> **Work item**: Report each line of the records where "when" occurs.

> **Data for analysis**:
(** While the client has not failed. *)
Record live (t : transfer) : Prop := {
  lv_credits : outstanding t = Window;
  lv_data : t_read t ++ t_current t ++ concat (t_packets t) ++ in_flight t ++ t_buffer t = t_accepted t;
  lv_shape : shape t;
  lv_ended : t_ended t = t_complete t;
  lv_packets : Forall (fun c => c <> []) (t_packets t);
}.

Record inv (t : transfer) : Prop := {
  iv_live : t_error t = None -> live t;
  iv_credits : (outstanding t <= Window)%nat;
  iv_prefix : t_read t `prefix_of` t_accepted t;
  iv_buffer : t_returned t = true -> t_buffer t = [];
  iv_eof : t_eof t = true -> t_read t = t_accepted t /\ t_returned t = true;
  iv_stopped : t_stopped t = false;
  iv_error : forall e, t_error t = Some e -> benign e;
}.

Ltac tsimpl := cbn [send t_wrote t_buffer t_returned t_credits t_finished t_stopped t_down t_up t_head t_hasHeader t_complete t_expected t_received t_packets t_current t_ended t_error t_eof t_accepted t_read].
Ltac tsimpl_in H := cbn [send t_wrote t_buffer t_returned t_credits t_finished t_stopped t_down t_up t_head t_hasHeader t_complete t_expected t_received t_packets t_current t_ended t_error t_eof t_accepted t_read] in H.

Lemma rtc_count_app {A} (p : A -> bool) l k : count p (l ++ k) = (count p l + count p k)%nat.
Proof. unfold count. by rewrite List.filter_app, length_app. Qed.

Lemma count_one {A} (p : A -> bool) x : count p [x] = if p x then 1%nat else 0%nat.
Proof. unfold count. cbn. by destruct (p x). Qed.

Lemma count_cons {A} (p : A -> bool) x l : count p (x :: l) = ((if p x then 1 else 0) + count p l)%nat.
Proof. unfold count. cbn. by destruct (p x). Qed.

Lemma rtc_inv_new head : inv (new_transfer head).
Proof. constructor; try done. intros _. constructor; try done. by apply shape_before. Qed.
(* ===== verification/DockerSource.v ===== *)
(** * DockerSource: tunnels described by the labels of Docker containers
    ([cmd/rstream/internal/rundocker/parser.go], [source.go], part of [runmodel/types.go])

    A container describes tunnels with labels [rstream.tunnel.<name>.<option>].  Go
    ranges over maps in an unspecified order: labels, networks and groups are lists in
    the order of iteration.  Containers come from the Docker API, which is the
    environment.  [unicode.IsLetter] and [unicode.ToLower] beyond ASCII are the
    parameter [wide]: what a run of non-ASCII bytes becomes in a sanitised name. *)

From stdpp Require Import sorting.
From S2P Require Import Prelude GoStrings GoURL Cors TunnelProps TransportConfig Transcript Reconciler TunnelConfig.

(** ** Names and labels ([runmodel]) *)

Definition ManagedByLabel := "rstream.managed-by".
Definition SourceLabel := "rstream.source".

Definition ApplyManagedLabels {Time P} (source : string) (p : RunProps Time P) : RunProps Time P :=
  let labels := <[ManagedByLabel := "run"]> (default ∅ (rp_Labels _ _ p)) in
  {| p with rp_Labels := Some (if bool_decide (TrimSpace source = "") then labels else <[SourceLabel := source]> labels) |}.

Section Sanitize.
Context (wide : list byte -> list byte).

Definition ascii (b : byte) : bool := b2z b <? 128.

(** The longest prefix of non-ASCII bytes and the rest. *)
Fixpoint span_wide (s : list byte) : list byte * list byte :=
  match s with
  | b :: r => if ascii b then ([], s) else let '(w, r) := span_wide r in (b :: w, r)
  | [] => ([], [])
  end.

Definition sanitize_byte (b : byte) : byte :=
  if is_alnum b then lower_byte b
  else if byte_eqb b x2d || byte_eqb b x5f || byte_eqb b x2e then b
  else x2d.

Fixpoint sanitize (fuel : nat) (s : list byte) : list byte :=
  match fuel with
  | O => []
  | S fuel =>
      match s with
      | [] => []
      | b :: r => if ascii b then sanitize_byte b :: sanitize fuel r else let '(w, rest) := span_wide s in wide w ++ sanitize fuel rest
      end
  end.

Definition SanitizeName (name : string) : string :=
  let clean := TrimSpace name in
  if bool_decide (clean = "") then "" else b2s (sanitize (S (length (s2b clean))) (s2b clean)).
End Sanitize.

(** ** Options *)

Inductive docker_error :=
| UnknownLabel (key : string) | LabelKeyEmpty | BadBoolean (val : string) | BadPort (val : string) | BadMaxAge
| OptionError (e : option_error) | MissingForward | ForwardError (e : forward_error) | EmptyForward | NoContainerHost | ForwardOutside (host : string)
| ContextLabelsDisabled | NoLookup | LookupError | NoDefaultContext.

Definition splitCSV (val : string) : option (list string) :=
  match filter (fun p => p <> "") (TrimSpace <$> Split val x2c) with [] => None | l => Some l end.

Definition parseBool (val : string) : result docker_error bool :=
  let v := fold_option val in
  if existsb (fun c => bool_decide (v = c)) ["1"; "t"; "true"; "yes"; "y"] then Ok true
  else if existsb (fun c => bool_decide (v = c)) ["0"; "f"; "false"; "no"; "n"] then Ok false
  else Err (BadBoolean val).
(** What a client's cipher is made of. *)
Lemma client_cipher_ok encode json random rnds cfg c :
  newE2EClientPayloadCipher encode json random rnds cfg = Ok c ->
  validateE2ESuites (c_payloadSuite c) (c_keyEnvelopeSuite c) = Ok tt /\ blen (c_payloadKey c) = E2EPayloadKeySize /\
  blen (c_payloadKeyID c) = E2EPayloadKeyIDSize /\
  wrap_all (fun rnd r => wrapE2EPayloadKey rnd (c_payloadKey c) (c_payloadSuite c) (c_payloadKeyID c) (c_keyContext c)
    (c_keyEnvelopeSuite c) r) rnds (pc_Recipients cfg) = Ok (c_keyEnvelopes c).
Proof.
  unfold newE2EClientPayloadCipher. intros Hc. oks. subst c. cbn. repeat match goal with Hb : (_ =? _) = true |- _ => apply Z.eqb_eq in Hb end.
  by split_and!.
Qed.

(** The server's cipher of a grant is the client's. *)
Lemma server_cipher `{!CryptoLaws} encode json random rnds cfg c identity keyID priv pre r post random' :
  newE2EClientPayloadCipher encode json random rnds cfg = Ok c ->
  pc_Recipients cfg = pre ++ r :: post ->
  e2eIdentityPrivateKey identity (c_keyEnvelopeSuite c) = Ok (keyID, priv) ->
  rc_PublicKey r = PublicKey (c_keyEnvelopeSuite c) priv -> recipient_key r = keyID -> keyID ∉ recipient_key <$> pre ->
  exists s, newE2EServerPayloadCipher random' (Some (sessionKeyGrant c)) identity = Ok s /\ cipher_ok c /\ cipher_ok s /\ paired c s /\ c_random s = random'.
Proof.
  intros Hc Hrec Hid Hpub Hkey Hpre. destruct (client_cipher_ok _ _ _ _ _ _ Hc) as (Hsuites & Hk & Hkid & Hw).
  rewrite Hrec in Hw. apply wrap_all_split in Hw as (l1 & e & l2 & rnd0 & Henv & He & Hl1); [|intros *; apply wrap_key].
  destruct (suites_ok _ _ Hsuites) as [Hsu Hps].
  assert (Hpriv : NewPrivateKey (c_keyEnvelopeSuite c) priv = true).
  { unfold e2eIdentityPrivateKey in Hid. oks. congruence. }
  pose proof (unwrap_wrap _ _ _ _ _ _ _ _ _ Hsu Hpriv Hpub Hk He) as Hun.
  exists (MkCipher (c_payloadSuite c) (c_payloadKey c) (c_payloadKeyID c) (c_keyContext c) (c_keyEnvelopeSuite c) [] random').
  split; [|split_and!; done]. unfold newE2EServerPayloadCipher, sessionKeyGrant.
  cbn [sg_PayloadSuite sg_KeyEnvelopeSuite sg_PayloadKeyID sg_KeyEnvelopes sg_KeyContext].
  rewrite Hsuites, Hkid, Z.eqb_refl. cbn [negb]. rewrite Hid, Henv.
  rewrite (find_envelope_app keyID l1 e l2); [by rewrite Hun|by rewrite Hl1|]. rewrite <- Hkey. by eapply wrap_key.
Qed.
(* ===== verification/WebttyAuth.v ===== *)
(** * WebttyAuth: the authenticated handshake of WebTTY
    ([webtty/auth_handshake.go], [auth_proof.go], [endpoint_identity.go])

    A server with an endpoint identity opens with a signed hello that carries a fresh
    nonce; a client checks it against the identity it expects and answers with a proof, a
    signed transcript of the session, the nonce, the command and the session keys it asks
    for; the server checks the proof and that its key is authorised.

    ECDSA, its key formats, RFC 3339 times and the protobuf encodings are the operations
    of [Signing]; SHA-256 is that of [Crypto].  A signature is verified against a key and a
    hash; [history] is what the holders of honest keys signed. *)

From S2P Require Import Prelude GoStrings Transcript WebttyCrypto.

(** ** Primitives *)

Class Signing := {
  Config : Type;                                                         (* [pb.Config] *)
  sign : list byte -> list byte -> list byte -> option (list byte);      (* private key, randomness, hash *)
  verify : list byte -> list byte -> list byte -> bool;                  (* public key, hash, signature *)
  parse_private : list byte -> bool;
  parse_public : list byte -> bool;
  signing_public : list byte -> list byte;
  marshal_config : option Config -> option (list byte);
  marshal_grant : option SessionKeyGrant -> option (list byte);
  parse_time : string -> option Z;                                       (* nanoseconds *)
  format_time : Z -> string;
}.

Definition second : Z := 1000000000.

(** The seconds RFC 3339 writes: the years 1970 to 9999. *)
Definition rfc3339_seconds : Z := 253402300800.

Class SigningLaws `{Signing} : Prop := {
  law_sign : forall k r h, parse_private k = true -> is_Some (sign k r h);
  law_verify : forall k r h s, parse_private k = true -> sign k r h = Some s -> verify (signing_public k) h s = true;
  law_signing_public : forall k, parse_private k = true -> parse_public (signing_public k) = true;
  law_public_empty : parse_public [] = false;
  law_time : forall n, 0 <= n < rfc3339_seconds -> parse_time (format_time (n * second)) = Some (n * second);
}.

(** ** Identities *)

Record WebTTYSigningIdentity := MkSigning { si_KeyID : list byte; si_PublicKey : list byte; si_PrivateKey : list byte }.
Record WebTTYEndpointIdentity := MkEndpoint { ei_Encryption : E2EIdentity; ei_Signing : WebTTYSigningIdentity }.

Record WebTTYEndpointIdentityPublic := MkEndpointPublic {
  ep_KeyEnvelopeSuite : Z; ep_EncryptionKeyID : list byte; ep_EncryptionPublicKey : list byte;
  ep_SigningKeyID : list byte; ep_SigningPublicKey : list byte }.

(** [pb.EndpointIdentity]. *)
Record EndpointIdentityPb := MkEndpointPb {
  pe_SigningKeyId : list byte; pe_SigningPublicKey : list byte; pe_SignatureSuite : Z;
  pe_EncryptionKeyId : list byte; pe_EncryptionPublicKey : list byte; pe_KeyEnvelopeSuite : Z }.

Record ServerProof := MkServerProof {
  sp_SignatureSuite : Z; sp_SigningKeyId : list byte; sp_TranscriptHash : list byte; sp_Signature : list byte }.

Record ServerHello := MkHello {
  sh_ProtocolVersion : Z; sh_SessionNonce : list byte; sh_ServerIdentity : option EndpointIdentityPb;
  sh_PayloadSuites : list Z; sh_KeyEnvelopeSuites : list Z; sh_SignatureSuites : list Z; sh_AuthRequirement : Z;
  sh_WorkspaceId : option string; sh_ProjectId : option string; sh_ServerId : option string; sh_SessionId : string;
  sh_ServerProof : option ServerProof }.

Record ClientProof := MkClientProof {
  cp_PrincipalId : option string; cp_SigningKeyId : list byte; cp_SigningPublicKey : list byte; cp_SignatureSuite : Z;
  cp_TranscriptHash : list byte; cp_Signature : list byte; cp_IssuedAt : string; cp_ExpiresAt : string;
  cp_DeviceId : option string; cp_BrowserId : option string; cp_Credential : option (list byte) }.

Definition ProtocolVersionWebTTY1 : Z := 1.
Definition SignatureSuiteECDSAP256SHA256 : Z := 1.
Definition AuthRequirementNone : Z := 1.
Definition AuthRequirementClientProof : Z := 2.
Definition WebTTYSigningKeyIDSize : Z := 32.
Definition webTTYSigningKeyIDDomain : string := "rstream-webtty-signing-key-id-v1".
Definition webTTYProofTTL : Z := 30 * second.

Inductive proof_reason :=
| RSignatureSuite | RSuites (e : e2e_error) | RKeyID | RKeyMismatch | RTime | RExpired | RNotYet | RLifetime | RMarshal
| RTranscript | RSignature | RAuthorizedKey.

Inductive auth_error :=
| ProofRequired                       (* errWebTTYClientProofRequired *)
| ProofInvalid (r : proof_reason)     (* errWebTTYClientProofInvalid *)
| ProofUnauthorized                   (* errWebTTYClientProofUnauthorized *)
| IdentityRequired
| AuthorizerFailed
| SessionClosed
| HelloRequired | HelloIdentity | HelloVersion | HelloSuite | HelloMismatch | HelloProof
| SuiteError (e : e2e_error)
| KeyError
| MarshalError
| NoClientIdentity | NoExpectedIdentity | NoAttachConfig | NoAttachMessage.

(** ** Small conversions *)

Definition webTTYStringValue (value : string) : option string :=
  let value := TrimSpace value in if bool_decide (value = "") then None else Some value.
(** [run], the check of the configuration *)
Definition run (s : session) : outcome :=
  match validateE2EConfig with Some e => next s [FError e] | None => next s [FInitial] end.

Definition readLoop (initial : option inmsg) (s : session) : outcome :=
  match initial with Some m => next s [FHandle m; FAfterInit] | None => next s [FRead] end.

(** [heartbeatLoop]: the end of the session, or a tick *)
Definition heartbeatLoop (ch : choice) (s : session) : outcome :=
  match ch with
  | Go => if closed s then returns s None else waits
  | Tick => next s [FDoBeat]
  | _ => waits
  end.

Definition doSendHeartbeat (s : session) : outcome :=
  if closed s then returns s None else next s [FWrite MHeartbeat; FAfterBeat].

(** [waitPipedProcessLoop], the copies of the pipes *)
Definition spawnCopies (s : session) : outcome :=
  Some ({| s with copyWG := copyWG s + 2 |}, None, [], [[FCopy Stdout; FCopyDone]; [FCopy Stderr; FCopyDone]]).

(** [terminateProcess], when the grace has passed *)
Definition termKill (ch : choice) (s : session) : outcome :=
  match ch with
  | Go => next (signalOwned true true (ptyFile s) s) [FTermWait2]
  | Fails => next s [FError EForceTerminate]
  | _ => waits
  end.

(** [sessionCleanup.run]: the files, then the connection *)
Definition cleanup_files (c : cleanup) (s : session) : outcome :=
  next {| s with pipesClosed := pipesClosed s || cl_cmd c |} [FCleanupConn].

Definition cleanup_conn (s : session) : outcome := Some ({| s with connClosed := true |}, None, [], [[FFinish]]).

(** [sessionCleanup.finish] *)
Definition finish (s : session) : outcome :=
  if lifecycleWG s =? 0 then returns {| s with doneCh := doneCh s + 1 |} None else waits.

Definition exec (f : frame) (r : option serr) (ch : choice) (s : session) : outcome :=
  match f with
  | FRun => run s
  | FInitial => readInitial ch s
  | FHello initial => sendHello initial ch s
  | FAfterHello initial => after r s (next s [FStart initial])
  | FStart initial => startRead initial s
  | FWaitDone => if 0 <? doneCh s then returns s None else waits
  | FReadInit initial => readLoop initial s
  | FAfterInit => after r s (if closed s then returns s None else next s [FRead])
  | FRead => readMessage ch s (fun x => next s [FIncoming x])
  | FIncoming x => onIncomingMessage x s
  | FAfterHandle => after r s (next s [FRead])
  | FHandle m => handleMessage m s
  | FDispatch m => dispatch m s
  | FReturn r => returns s r
  | FOpen o => handleOpen o s
  | FPrepare o => prepare_verify o ch s
  | FVerified o => prepare_start o ch s
  | FPrepFail e => open_failed e s
  | FAfterSendError => match r with Some e => returns s (Some e) | None => next s [FHandshake; FReturn None] end
  | FPublish res => publish res s
  | FAfterAck res sd => afterAck res sd r s
  | FResKill res => next (res_kill res s) []
  | FResWait => match child s with Dead _ | Reaped _ => next (reap s) [] | _ => waits end
  | FStdinClose => match ch with Go => returns s None | Fails => returns s (Some EStdin) | _ => waits end
  | FStdinWrite tty p b => writeStdinPayload tty p b ch s
  | FStdinGone => match ch with Go => returns s None | Fails => returns s (Some EStdin) | _ => waits end
  | FResize => match ch with Go => returns s None | Fails => returns s (Some ESize) | _ => waits end
  | FSpawnCopies => spawnCopies s
  | FCopy t => copyStream t ch s
  | FOnRead t x => onReadStream t x ch s
  | FAfterData t => after r s (next s [FCopy t])
  | FAfterEOS t => afterEOS t r s
  | FDoClose => doClose s
  | FAfterClose => match r with Some e => returns s (Some e) | None => next s [FHandshake; FReturn None] end
  | FAfterDoClose => after r s (returns s None)
  | FHandshake => startCloseHandshake s
  | FControl => match ch with Go => returns s None | Fails => next s [FClose] | _ => waits end
  | FWaitOwned => waitOwnedProcessExit s
  | FGroupClose => returns (group_close s) None
  | FWaitCopies => if copyWG s =? 0 then returns s None else waits
  | FWaitProc => waitProcess ch s
  | FOnExit x => onChildExit x s
  | FTermRequest => termRequest ch s
  | FTermWait1 => termWait (next s [FTermKill]) ch s
  | FTermKill => termKill ch s
  | FTermWait2 => termWait (next s [FError ETerminationTimeout]) ch s
  | FBeat => heartbeatLoop ch s
  | FDoBeat => doSendHeartbeat s
  | FAfterBeat => after r s (next s [FBeat])
  | FError e => error e s
  | FClose => close s
  | FCleanup c => next (cleanup_child c s) [FCleanupFiles c]
  | FCleanupFiles c => cleanup_files c s
  | FCleanupConn => cleanup_conn s
  | FFinish => finish s
  | FOpenTimeout => onOpenTimeout s
  | FCloseTimeout => onCloseTimeout s
  | FShutdown => shutdown s
  | FShutRequest => next (requestChildShutdown s) []
  | FShutWait => shutWait ch s
  | FShutKill => shutKill s
  | FKill group tty => next (signalOwned true group tty s) []
  | FWaitCleanup => waitForCleanup ch s
  | FWaitCleanup2 => match ch with Go => if 0 <? doneCh s then returns s None else waits | Expires => returns s None | _ => waits end
  | FSendError e => next s [FWrite (MError e)]
  | FWrite m => writeMessage m ch s
  | FWriting m => writing m ch s
  | FDone => returns {| s with lifecycleWG := lifecycleWG s - 1 |} None
  | FCopyDone => returns {| s with copyWG := copyWG s - 1 |} None
  end.

(** ** The outside *)

Inductive move :=
| Output (t : stream) (b : list byte) | CloseOutput (t : stream) | Exit (code : Z) | Killed
| OpenTimerFires | CloseTimerFires | ShutdownAsked.

Definition run_move (m : move) (s : session) : option (session * list (list frame)) :=
  match m with
  | Output t b =>
      if bool_decide (child s <> NoChild) && negb (pipeEOF s t)
      then Some ({| s with pipe := fun u => if decide (u = t) then pipe s t ++ b else pipe s u;
                           produced := fun u => if decide (u = t) then produced s t ++ b else produced s u |}, [])
      else None
  | CloseOutput t =>
      if bool_decide (child s <> NoChild) then Some ({| s with pipeEOF := set_key (pipeEOF s) t true |}, []) else None
  | Exit code => match child s with Alive => Some ({| s with child := Dead code |}, []) | _ => None end
  | Killed => match child s with Alive => if killed s then Some ({| s with child := Dead (-1) |}, []) else None | _ => None end
  | OpenTimerFires => if openTimer s then Some ({| s with openTimer := false |}, [[FOpenTimeout]]) else None
  | CloseTimerFires => if closeTimer s then Some ({| s with closeTimer := false |}, [[FCloseTimeout]]) else None
  | ShutdownAsked => Some (s, [[FShutdown]])
  end.

(** ** Runs *)

Definition state : Type := session * list thread.

Definition start (fs : list frame) : thread := (None, fs).

Definition step_thread (i : nat) (ch : choice) (σ : state) : option state :=
  match σ.2 !! i with
  | Some (r, f :: k) =>
      match exec f r ch σ.1 with
      | Some (s, r', fs, new) => Some (s, <[i := (r', fs ++ k)]> σ.2 ++ (start <$> new))
      | None => None
      end
  | _ => None
  end.

Inductive event := Thread (i : nat) (ch : choice) | Move (m : move).

Definition step (e : event) (σ : state) : option state :=
  match e with
  | Thread i ch => step_thread i ch σ
  | Move m => match run_move m σ.1 with Some (s, new) => Some (s, σ.2 ++ (start <$> new)) | None => None end
  end.

Fixpoint runs (es : list event) (σ : state) : option state :=
  match es with
  | [] => Some σ
  | e :: es => match step e σ with Some σ => runs es σ | None => None end
  end.

(** A session is run, or closed at once when the handler is draining. *)
Inductive initial : state -> Prop :=
| initial_run : initial (newSession, [start [FRun]])
| initial_rejected : initial (newSession, [start [FClose]]).

Inductive reachable : state -> Prop :=
| reach_init σ : initial σ -> reachable σ
| reach_step σ e σ' : reachable σ -> step e σ = Some σ' -> reachable σ'.
End WebttySession.
(* ===== verification/WebttySessionInv.v ===== *)
(** * WebttySessionInv: counting the goroutines of a session

    Which goroutines are at which point of [WebttySession] is counted by tokens: a weight
    per frame, summed over the stacks of all goroutines.  The counts tell which parts of
    the code run at most once, and are related to the fields of the session. *)

From S2P Require Import Prelude WebttySession.

Section Counting.
Context {EP : Type} (cfg : @config EP).
Implicit Types (f : @frame EP) (s : @session EP) (p : list (@thread EP)).

(** ** Sums *)

Fixpoint toks (T : @frame EP -> Z) (fs : list (@frame EP)) : Z := match fs with [] => 0 | f :: fs => T f + toks T fs end.
Fixpoint total (T : @frame EP -> Z) (p : list (@thread EP)) : Z := match p with [] => 0 | th :: p => toks T th.2 + total T p end.

Lemma toks_app T a b : toks T (a ++ b) = toks T a + toks T b.
Proof. induction a as [|f a IH]; cbn; [done|]. rewrite IH. lia. Qed.

Lemma tokens_app T p q : total T (p ++ q) = total T p + total T q.
Proof. induction p as [|th p IH]; cbn; [done|]. rewrite IH. lia. Qed.

Lemma tokens_insert T p i th th' : p !! i = Some th -> total T (<[i := th']> p) = total T p - toks T th.2 + toks T th'.2.
Proof.
  revert i. induction p as [|x p IH]; intros [|i] Hi; try done.
  - injection Hi as ->. change (<[0%nat := th']> (th :: p)) with (th' :: p). cbn [total]. lia.
  - change (<[Datatypes.S i := th']> (x :: p)) with (x :: <[i := th']> p). cbn [total]. rewrite (IH i Hi). lia.
Qed.

Lemma toks_nonneg T fs : (forall f, 0 <= T f) -> 0 <= toks T fs.
Proof. intros HT. induction fs as [|f fs IH]; cbn; [done|]. specialize (HT f). lia. Qed.

Lemma tokens_nonneg T p : (forall f, 0 <= T f) -> 0 <= total T p.
Proof.
  intros HT. induction p as [|th p IH]; cbn; [done|]. pose proof (toks_nonneg T th.2 HT). lia.
Qed.

Lemma total_lookup T p i th : (forall f, 0 <= T f) -> p !! i = Some th -> toks T th.2 <= total T p.
Proof.
  intros HT. revert i. induction p as [|x p IH]; intros [|i]; cbn; try done.
  - intros [= ->]. pose proof (tokens_nonneg T p HT). lia.
  - intros Hi. pose proof (toks_nonneg T x.2 HT). specialize (IH i Hi). lia.
Qed.
(* ===== verification/WebttySessionProps.v ===== *)
(** * WebttySessionProps: what holds of every session

    The invariant of [WebttySession] and its consequences. *)

From S2P Require Import Prelude WebttySession WebttySessionInv WebttySessionSteps.

Section WebttySessionProps.
Context {EP : Type} (cfg : @config EP).
Implicit Types (f : @frame EP) (s : @session EP) (p : list (@thread EP)).

(** ** The wire *)

(** [m] may follow [w]. *)
Definition allowed (tty : bool) (w : list (@msg EP)) (m : @msg EP) : Prop :=
  (m <> MHello -> c_identity cfg = true -> 0 < count is_hello w) /\
  match m with
  | MHello => w = []
  | MAck terminate => terminate = c_groups cfg /\ count is_ack w = 0 /\ count is_loop w = 0
  | MError _ => True
  | MHeartbeat => 0 < count is_ack w
  | MData t _ | MEos t => 0 < count is_ack w /\ count (is_eos t) w = 0
  | MClose _ => 0 < count is_ack w /\ count is_close w = 0 /\ forall t, streams_of tty t = true -> 0 < count (is_eos t) w
  end.

Definition wire_ok (tty : bool) (w : list (@msg EP)) : Prop := forall w1 m w2, w = w1 ++ m :: w2 -> allowed tty w1 m.

Lemma wire_ok_nil tty : wire_ok tty [].
Proof. intros w1 m w2. by destruct w1. Qed.

Lemma wire_ok_snoc tty w m : wire_ok tty w -> allowed tty w m -> wire_ok tty (w ++ [m]).
Proof.
  intros Hw Hm w1 x w2 Heq. destruct (decide (w2 = [])) as [->|Hne].
  - apply app_inj_tail in Heq as [-> ->]. done.
  - destruct (exists_last Hne) as (w2' & y & ->). rewrite app_comm_cons, app_assoc in Heq. apply app_inj_tail in Heq as [Heq _]. by apply (Hw _ _ w2').
Qed.

Lemma wire_ok_tty tty tty' w : count is_loop w = 0 -> wire_ok tty w -> wire_ok tty' w.
Proof.
  intros Hl Hw w1 m w2 ->. specialize (Hw w1 m w2 eq_refl) as [Hh Hm]. split; [done|].
  rewrite count_app in Hl. cbn in Hl. pose proof (count_nonneg is_loop w1). pose proof (count_nonneg is_loop w2). destruct m; try done; cbn in Hl; lia.
Qed.

(** ** The invariant *)

Record inv s p : Prop := {
  i_stacks : stacks_ok p;
  i_threads : Forall (thread_ok cfg s) p;
  i_wg : lifecycleWG s = total tDone p;
  i_copywg : copyWG s = total tCopyDone p;
  i_closing : doneCh s + total tClosing p = bz (closed s);
  i_done : 0 < doneCh s -> total tDone p = 0;
  i_opening : total tOpening p = bz (opening s);
  i_cmd : cmd s = true -> opening s = false;
  i_opened : opened s = cmd s;
  i_group : processGroup s = cmd s && c_groups cfg;
  i_prep : 0 < total tPrep p -> child s = NoChild;
  i_child : child s <> NoChild -> cmd s = true \/ closed s = true \/ 0 < total tPublish p;
  i_started : cmd s = true \/ 0 < total tPublish p -> child s <> NoChild;
  i_prefix : total tPrefix p <= 1;
  i_quiet : 0 < total tPrefix p -> total tReader p = 0 /\ cmd s = false /\ opening s = false;
  i_hello : 0 < total tHello p -> wire s = [];
  i_ack : total tAfterAck p <= bz (cmd s);
  i_acks : total tAckW p + count is_ack (wire s) <= bz (cmd s);
  i_before : cmd s = false \/ 0 < total tAfterAck p -> total tLoop p = 0 /\ childDone s = false /\ count is_loop (wire s) = 0;
  i_pre : forall t, total (tPre t) p + count (is_eos t) (wire s) <= 1;
  i_maps : cmd s = true -> maps_ok s;
  i_ending : forall t, total (tAfterEOS t) p <= bz (key (streamsOpen s) t && key (streamsEnding s) t);
  i_wait : total tWait p + bz (childDone s) <= 1;
  i_close : total tDoClose p + count is_close (wire s) <= bz ((streamsActive s =? 0) && childDone s);
  i_exited : childDone s = true -> child s = Reaped (childExitCode s);
  i_exits : childExited s = bz (childDone s);
  i_pipes : pipesClosed s = true -> closed s = true;
  i_wire : wire_ok (ptyFile s) (wire s);
  i_closed_code : forall c, MClose c ∈ wire s -> childDone s = true /\ c = childExitCode s;
  i_auth : child s <> NoChild \/ 0 < total tVerified p -> authenticated s = true;
}.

> **Expected answer**:
(** [terminateProcess], when the grace has passed *)
(** A session is run, or closed at once when the handler is draining. *)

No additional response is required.